Out in cyberspace, Minnesotans are winning.
In the nine days since Gov. Tim Walz was picked as a vice presidential candidate, his social media posts have been discovered by people across the country and remixed into new messages, or memes, that amplify and exaggerate his Carhartt-wearing, Midwestern dadness.
Without knowing that they were doing it, Walz and his staff gave his new fans plenty to work with by creating hundreds of posts over the last six years. For a couple of days last week, the video of Walz’s insistence to his vegetarian daughter that turkey wasn’t meat in Minnesota seemed to be everywhere.

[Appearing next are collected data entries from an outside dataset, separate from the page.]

Lemma X17_witness :
  exists w',
    str_to_argv None (octal_encode [32; 255; 1]) None fresh_world
    = Returns 0 w' /\
    out_argc w' = 1 /\ result_slots w' = Some [TokPtr [32; 255; 1]].
Proof.
  apply (X17_octal_spelling_round_trip None [32; 255; 1] None fresh_world).
  - discriminate.
  - repeat constructor; lia.
  - reflexivity.
  - vm_compute. discriminate.
  - intros n. reflexivity.
Defined.

(** X18.  A string without 0 bytes, backslashes and the quote character
    itself, put between two single or two double quotes, is one token,
    the string as it is, separators included; the empty string gives an
    empty token.  The quote must not be a separator. *)
Theorem X18_quotation_round_trip
    (tok0 : option token) (q : Z) (t : list Z) (seps : option (list Z))
    (w : world) :
  q = SQUOTE \/ q = DQUOTE ->
  quotable q t ->
  is_sep_space q (seps_of seps) = false ->
  Z.of_nat (length (q :: t ++ [q])) <= INT_MAX ->
  (forall n, alloc_ok w n = true) ->
  exists w',
    str_to_argv tok0 (q :: t ++ [q]) seps w = Returns 0 w' /\
    out_argc w' = 1 /\ result_slots w' = Some [TokPtr t].
Proof.
  intros Hq Ht Hs Hlen Hok.
  apply (str_to_argv_success tok0 _ seps w [t] Hlen Hok).
  rewrite c_str_id.
  - apply EscapeFacts.tokenize_quoted; assumption.
  - constructor; [lia|]. apply Forall_app. split.
    + eapply Forall_impl; [exact Ht|]. simpl. tauto.
    + constructor; [lia|constructor].
Qed.

Lemma X18_witness :
  exists w',
    str_to_argv None (39 :: [97; 32; 34; 98] ++ [39]) None fresh_world
    = Returns 0 w' /\
    out_argc w' = 1 /\ result_slots w' = Some [TokPtr [97; 32; 34; 98]].
Proof.
  apply (X18_quotation_round_trip None 39 [97; 32; 34; 98] None fresh_world).
  - left. reflexivity.
  - repeat constructor; discriminate.
  - reflexivity.
  - vm_compute. discriminate.
  - intros n. reflexivity.
Defined.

And then the other Minnesotan in the world spotlight, gymnast Suni Lee, won more hearts and fans by joining the social media craze in which people made videos of themselves artlessly imitating Olympic athletes captioned “Unfortunately I was not selected for the Olympics.”
After falling from the balance beam in her last competition in Paris, Lee spoofed this trend by placing a video of the stumble on TikTok with the caption, “unfortunately I was selected for the Olympics.”

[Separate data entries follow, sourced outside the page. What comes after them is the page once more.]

(** * Numerical notebooks of the etudes repository, in exact arithmetic

    The repository is a gallery of notebooks: the LASSO solved by ADMM (R),
    a Householder QR decomposition used for linear regression (Python), a
    conjugate-gradient solver (Python), one step of an extended Kalman
    filter (Python) and the graphical lasso (R).

    The notebooks compute with floating-point arrays.  This development
    embeds their code over an arbitrary real closed field [R]: every array
    is a MathComp matrix over [R], a one-dimensional array is a column
    vector, and a library call that can fail or leave the real numbers
    (a singular [solve], a division by zero) returns [None].  Concrete
    inputs are taken in the field [algR] of real algebraic numbers.  Two
    further embeddings stand beside it: the covariance update of the Kalman
    filter on arrays of one entry in binary64, and the five notebooks seen
    through the shapes of their arrays alone.

    Part I holds the embedding, Part II the lemmas shared by the results,
    Part III the results on each notebook, Part IV further properties of
    the code. *)

Set Warnings "-notation-overridden,-ambiguous-paths,-deprecated".
From Stdlib Require Import PrimFloat.
From HB Require Import structures.
From mathcomp Require Import boot order algebra.
From mathcomp Require Import algC.

Set Implicit Arguments.
Unset Strict Implicit.
Unset Printing Implicit Defensive.

Import Order.TTheory GRing.Theory Num.Theory.
Local Open Scope ring_scope.

(** * Part I: the embedding *)

(** ** Loops

    A loop returns its final state together with the number of times its
    body ran.  A [while] loop is given fuel; [Failed] is the outcome of a
    body that raised an error or left exact arithmetic. *)

Inductive outcome (S : Type) : Type :=
| Finished (iterations : nat) (final : S)
| OutOfFuel
| Failed.

Arguments OutOfFuel {S}.
Arguments Failed {S}.

(** [for (i in seq(count)) body], [for i in range(count): body] when the body
    does not read [i]. *)
Fixpoint for_loop (S : Type) (count : nat) (body : S -> S) (ran : nat) (s : S)
  : outcome S :=
  if count is c.+1 then for_loop c body ran.+1 (body s) else Finished ran s.

(** [while cond: body]. *)
Fixpoint while_loop (S : Type) (fuel : nat) (cond : S -> bool)
    (body : S -> option S) (ran : nat) (s : S) : outcome S :=
  if cond s then
    if fuel is f.+1 then
      if body s is Some s' then while_loop f cond body ran.+1 s' else Failed
    else OutOfFuel
  else Finished ran s.

(** [for i in items: body], [for (i in items) body], with a body that reads
    [i] and can raise an error. *)
Fixpoint for_each (I S : Type) (items : seq I) (body : I -> S -> option S)
    (ran : nat) (s : S) : outcome S :=
  if items is i :: rest then
    if body i s is Some s' then for_each rest body ran.+1 s' else Failed
  else Finished ran s.

(** The state a loop ends with, if it ends. *)
Definition final (S : Type) (o : outcome S) : option S :=
  if o is Finished _ s then Some s else None.

(** R's [seq(n)] for a count [n >= 0]: [1, ..., n], and [c(1, 0)] for
    [n = 0]. *)
Definition seq_R (n : nat) : seq nat := if n is 0 then [:: 1; 0]%N else iota 1 n.

(** The split of a dimension at a row index, used by the slices [A[i:, i]]
    and [H[i:, i:]]. *)
Lemma tail_dim (m i : nat) : (i < m)%N -> m = (i + (m - i).-1.+1)%N.
Proof. by move=> lt_im; rewrite prednK ?subn_gt0 // subnKC // ltnW. Qed.

Section Model.

Variable R : rcfType.

(** The dot product of two one-dimensional arrays ([np.dot], [a.dot(b)]). *)
Definition dot (n : nat) (u v : 'cV[R]_n) : R := \sum_i u i 0 * v i 0.

(** A two-component array. *)
Definition vec2 (a b : R) : 'cV[R]_2 := \col_i (if i == 0 then a else b).

(** ** admm.ipynb, first notebook: the LASSO by ADMM (R) *)

(** [soft.threshold <- function(x, thresh) sign(x) * max(abs(x) - thresh, 0)].
    R's [max] takes all its arguments, vectors included, to one number. *)
Definition soft_threshold (n : nat) (x : 'cV[R]_n) (thresh : R) : 'cV[R]_n :=
  let m := \big[Num.max/0]_(j < n) (`|x j 0| - thresh) in
  \col_i (Num.sg (x i 0) * m).

(** The element-wise soft-thresholding operator [s] of the notebook's text,
    written from its words to be compared with [soft_threshold]. *)
Definition soft_threshold_elementwise (n : nat) (x : 'cV[R]_n) (thresh : R)
  : 'cV[R]_n :=
  \col_i (Num.sg (x i 0) * Num.max (`|x i 0| - thresh) 0).

(** R's [solve(a)]: the inverse, an error on a singular matrix. *)
Definition solve (n : nat) (a : 'M[R]_n) : option 'M[R]_n :=
  if a \in unitmx then Some (invmx a) else None.

Record admm_state (q : nat) : Type := AdmmState {
  x_step : 'cV[R]_q;
  z_step : 'cV[R]_q;
  u_step : 'cV[R]_q
}.

(** The body of the ADMM loop: the three assignments in their order. *)
Definition admm_update (q : nat) (XtX_rho_in : 'M[R]_q) (Xty : 'cV[R]_q)
    (lambda rho : R) (s : admm_state q) : admm_state q :=
  let x := XtX_rho_in *m (Xty + rho *: (z_step s - u_step s)) in
  let z := soft_threshold (x + u_step s) (lambda / rho) in
  let u := u_step s + x - z in
  AdmmState x z u.

(** The pre-computed matrices, the start [rep(1, p + 1)] and the loop
    [for (i in seq(100))]. *)
Definition admm (n q : nat) (X : 'M[R]_(n, q)) (y : 'cV[R]_n) (lambda rho : R)
  : outcome (admm_state q) :=
  let Xty := X^T *m y in
  let XtX := X^T *m X in
  if solve (XtX + rho *: 1%:M) is Some XtX_rho_in then
    for_loop 100 (admm_update XtX_rho_in Xty lambda rho) 0
      (AdmmState (const_mx 1) (const_mx 1) (const_mx 1))
  else Failed.

(** [coef(lm(y ~ 0 + X))] for a design of full column rank: the solution of
    the normal equations. *)
Definition ols_coefficients (n q : nat) (X : 'M[R]_(n, q)) (y : 'cV[R]_n)
  : 'cV[R]_q :=
  invmx (X^T *m X) *m (X^T *m y).

(** ** admm.ipynb, second notebook: QR decomposition (Python) *)

(** [np.linalg.norm] and [np.copysign]. *)
Definition norm (n : nat) (a : 'cV[R]_n) : R := Num.sqrt (dot a a).

Definition copysign (x y : R) : R := if 0 <= y then `|x| else - `|x|.

(** [House(a)].  The division [a / (a[0] + copysign(norm(a), a[0]))] by zero
    fills [v] with not-a-number entries, of which [v[0] = 1] overwrites the
    first: on an array of two entries or more the result holds
    not-a-number entries ([None]); on an array of one entry nothing of the
    division is left. *)
Definition House (k : nat) (a : 'cV[R]_k.+1) : option 'M[R]_k.+1 :=
  let I := 1%:M in
  let d := a 0 0 + copysign (norm a) (a 0 0) in
  if (d == 0) && (0 < k)%N then None else
  let v := \col_i (if i == 0 then 1 else a i 0 / d) in
  Some (I - (2 / dot v v) *: (v *m v^T)).

(** One turn of the loop of [qr]: [H = np.eye(m)], [H[i:, i:] = House(A[i:, i])],
    [Q = np.dot(Q, H)], [A = np.dot(H, A)].  An index [i] outside the rows
    makes [a[0]] an error in [House]. *)
Definition qr_body (m n : nat) (i : nat) (QA : 'M[R]_m * 'M[R]_(m, n))
  : option ('M[R]_m * 'M[R]_(m, n)) :=
  let: (Q, A) := QA in
  match insub i : option 'I_m, insub i : option 'I_n with
  | Some r, Some c =>
      let e := tail_dim (ltn_ord r) in
      let a := dsubmx (castmx (e, erefl 1%N) (col c A)) in
      if House a is Some Hi then
        let H := castmx (esym e, esym e) (block_mx 1%:M 0 0 Hi) in
        Some (Q *m H, H *m A)
      else None
  | _, _ => None
  end.

(** [qr(A)]: [Q = np.eye(m)], then [for i in range(n - (m == n))]. *)
Definition qr (m n : nat) (A : 'M[R]_(m, n)) : option ('M[R]_m * 'M[R]_(m, n)) :=
  foldl (fun acc i => obind (qr_body i) acc) (Some (1%:M, A))
    (iota 0 (n - (m == n))).

(** The same loop with the number of its turns. *)
Definition qr_loop (m n : nat) (A : 'M[R]_(m, n))
  : outcome ('M[R]_m * 'M[R]_(m, n)) :=
  for_each (iota 0 (n - (m == n))) (@qr_body m n) 0 (1%:M, A).

(** [scipy.linalg.solve_triangular(a, b)]: reads the upper triangle of [a];
    an error when it is singular. *)
Definition solve_triangular (n : nat) (a : 'M[R]_n) (b : 'cV[R]_n)
  : option 'cV[R]_n :=
  let u := \matrix_(i, j) (if (i <= j)%N then a i j else 0) in
  if u \in unitmx then Some (invmx u *m b) else None.

(** [Q, R = qr(x)], [R = R[:P, :P]], [Q = Q[:, :P]],
    [beta_qr = linalg.solve_triangular(R, np.dot(Q.T, y))]. *)
Definition beta_qr (P d : nat) (x : 'M[R]_(P + d, P)) (y : 'cV[R]_(P + d))
  : option 'cV[R]_P :=
  if qr x is Some (Q, Rfull) then
    let R1 := usubmx Rfull in
    let Q1 := lsubmx Q in
    solve_triangular R1 (Q1^T *m y)
  else None.

(** What the reference solver [sm.OLS(y, x).fit().params] returns: a minimiser
    of the sum of squared residuals. *)
Definition sq_residual (n q : nat) (x : 'M[R]_(n, q)) (y : 'cV[R]_n)
    (b : 'cV[R]_q) : R :=
  dot (y - x *m b) (y - x *m b).

Definition least_squares (n q : nat) (x : 'M[R]_(n, q)) (y : 'cV[R]_n)
    (b : 'cV[R]_q) : Prop :=
  forall b' : 'cV[R]_q, sq_residual x y b <= sq_residual x y b'.

(** The state of the loop of [qr] before turn [t], used in the proof of the
    factorization: [Q] is orthogonal, [Q A] is the input [A0], and the first
    [t] columns of [A] vanish below the diagonal. *)
Definition qr_inv (m n : nat) (A0 : 'M[R]_(m, n)) (t : nat)
    (Q : 'M[R]_m) (A : 'M[R]_(m, n)) : Prop :=
  [/\ Q^T *m Q = 1%:M, Q *m A = A0
    & forall (r : 'I_m) (j : 'I_n), (j < t)%N -> (j < r)%N -> A r j = 0].

(** ** Conjugate gradients (Python) *)

Record cg_state (n : nat) : Type := CgState {
  xk : 'cV[R]_n;
  rk : 'cV[R]_n;
  pk : 'cV[R]_n
}.

(** The literal [0.000001]. *)
Definition tolerance : R := (10 ^+ 6)^-1.

(** [any(rk > 0.000001)]. *)
Definition cg_continue (n : nat) (s : cg_state n) : bool :=
  [exists i, tolerance < rk s i 0].

(** A quotient of two numbers; a zero divisor leaves the real numbers. *)
Definition divide (a b : R) : option R :=
  if b == 0 then None else Some (a / b).

(** The body of the loop. [pk.T.dot(A).dot(pk)] is the dot product of the
    array [pk.T.dot(A)] with [pk]. *)
Definition cg_body (n : nat) (A : 'M[R]_n) (s : cg_state n)
  : option (cg_state n) :=
  if divide (dot (rk s) (rk s)) (dot (A^T *m pk s) (pk s)) is Some alpha then
    let xk' := xk s + alpha *: pk s in
    let rd := dot (rk s) (rk s) in
    let rk' := rk s + alpha *: (A *m pk s) in
    if divide (dot rk' rk') rd is Some beta then
      let pk' := - rk' + beta *: pk s in
      Some (CgState xk' rk' pk')
    else None
  else None.

(** The whole cell, from the starting point [xk]. *)
Definition conjugate_gradient (fuel n : nat) (A : 'M[R]_n) (b x0 : 'cV[R]_n)
  : outcome (cg_state n) :=
  let r0 := A *m x0 - b in
  while_loop fuel (@cg_continue n) (cg_body A) 0 (CgState x0 r0 (- r0)).

(** The body of the loop with the field's total division, the residual and
    the search direction after [j] turns from the state [s0], and the
    orthogonality relations that hold up to turn [k]; used in the proof that
    the loop ends. *)
Definition cg_step (n : nat) (A : 'M[R]_n) (s : cg_state n) : cg_state n :=
  let alpha := dot (rk s) (rk s) / dot (A^T *m pk s) (pk s) in
  let rk' := rk s + alpha *: (A *m pk s) in
  CgState (xk s + alpha *: pk s) rk'
    (- rk' + (dot rk' rk' / dot (rk s) (rk s)) *: pk s).

Definition cg_residual (n : nat) (A : 'M[R]_n) (s0 : cg_state n) (j : nat)
  : 'cV[R]_n :=
  rk (iter j (cg_step A) s0).

Definition cg_direction (n : nat) (A : 'M[R]_n) (s0 : cg_state n) (j : nat)
  : 'cV[R]_n :=
  pk (iter j (cg_step A) s0).

Definition cg_inv (n : nat) (A : 'M[R]_n) (s0 : cg_state n) (k : nat) : Prop :=
  [/\ forall i j, (i < j)%N -> (j <= k)%N ->
        dot (cg_residual A s0 i) (cg_residual A s0 j) = 0,
      forall i j, (i < j)%N -> (j <= k)%N ->
        dot (cg_direction A s0 i) (A *m cg_direction A s0 j) = 0,
      forall i j, (i < j)%N -> (j <= k)%N ->
        dot (cg_direction A s0 i) (cg_residual A s0 j) = 0
    & forall j, (j <= k)%N ->
        dot (cg_direction A s0 j) (cg_residual A s0 j)
        = - dot (cg_residual A s0 j) (cg_residual A s0 j)].

(** ** Extended Kalman filter (Python) *)

(** [np.cos] and [np.sin], of which no property is used. *)
Variables cos sin : R -> R.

Exceptionally talented and coming back so strongly after illness, Lee is “one of the best sports stories in the history of our state,” as Jim Souhan wrote in the Star Tribune last week.
She’s also got the magic touch of the mid-2020s, the ability to authentically connect with people over their digital devices and platforms.
It is all the more amazing because, as many businesses are discovering, digital marketing and platforms have turned so complex that it’s getting harder for anyone to reach the people they desire.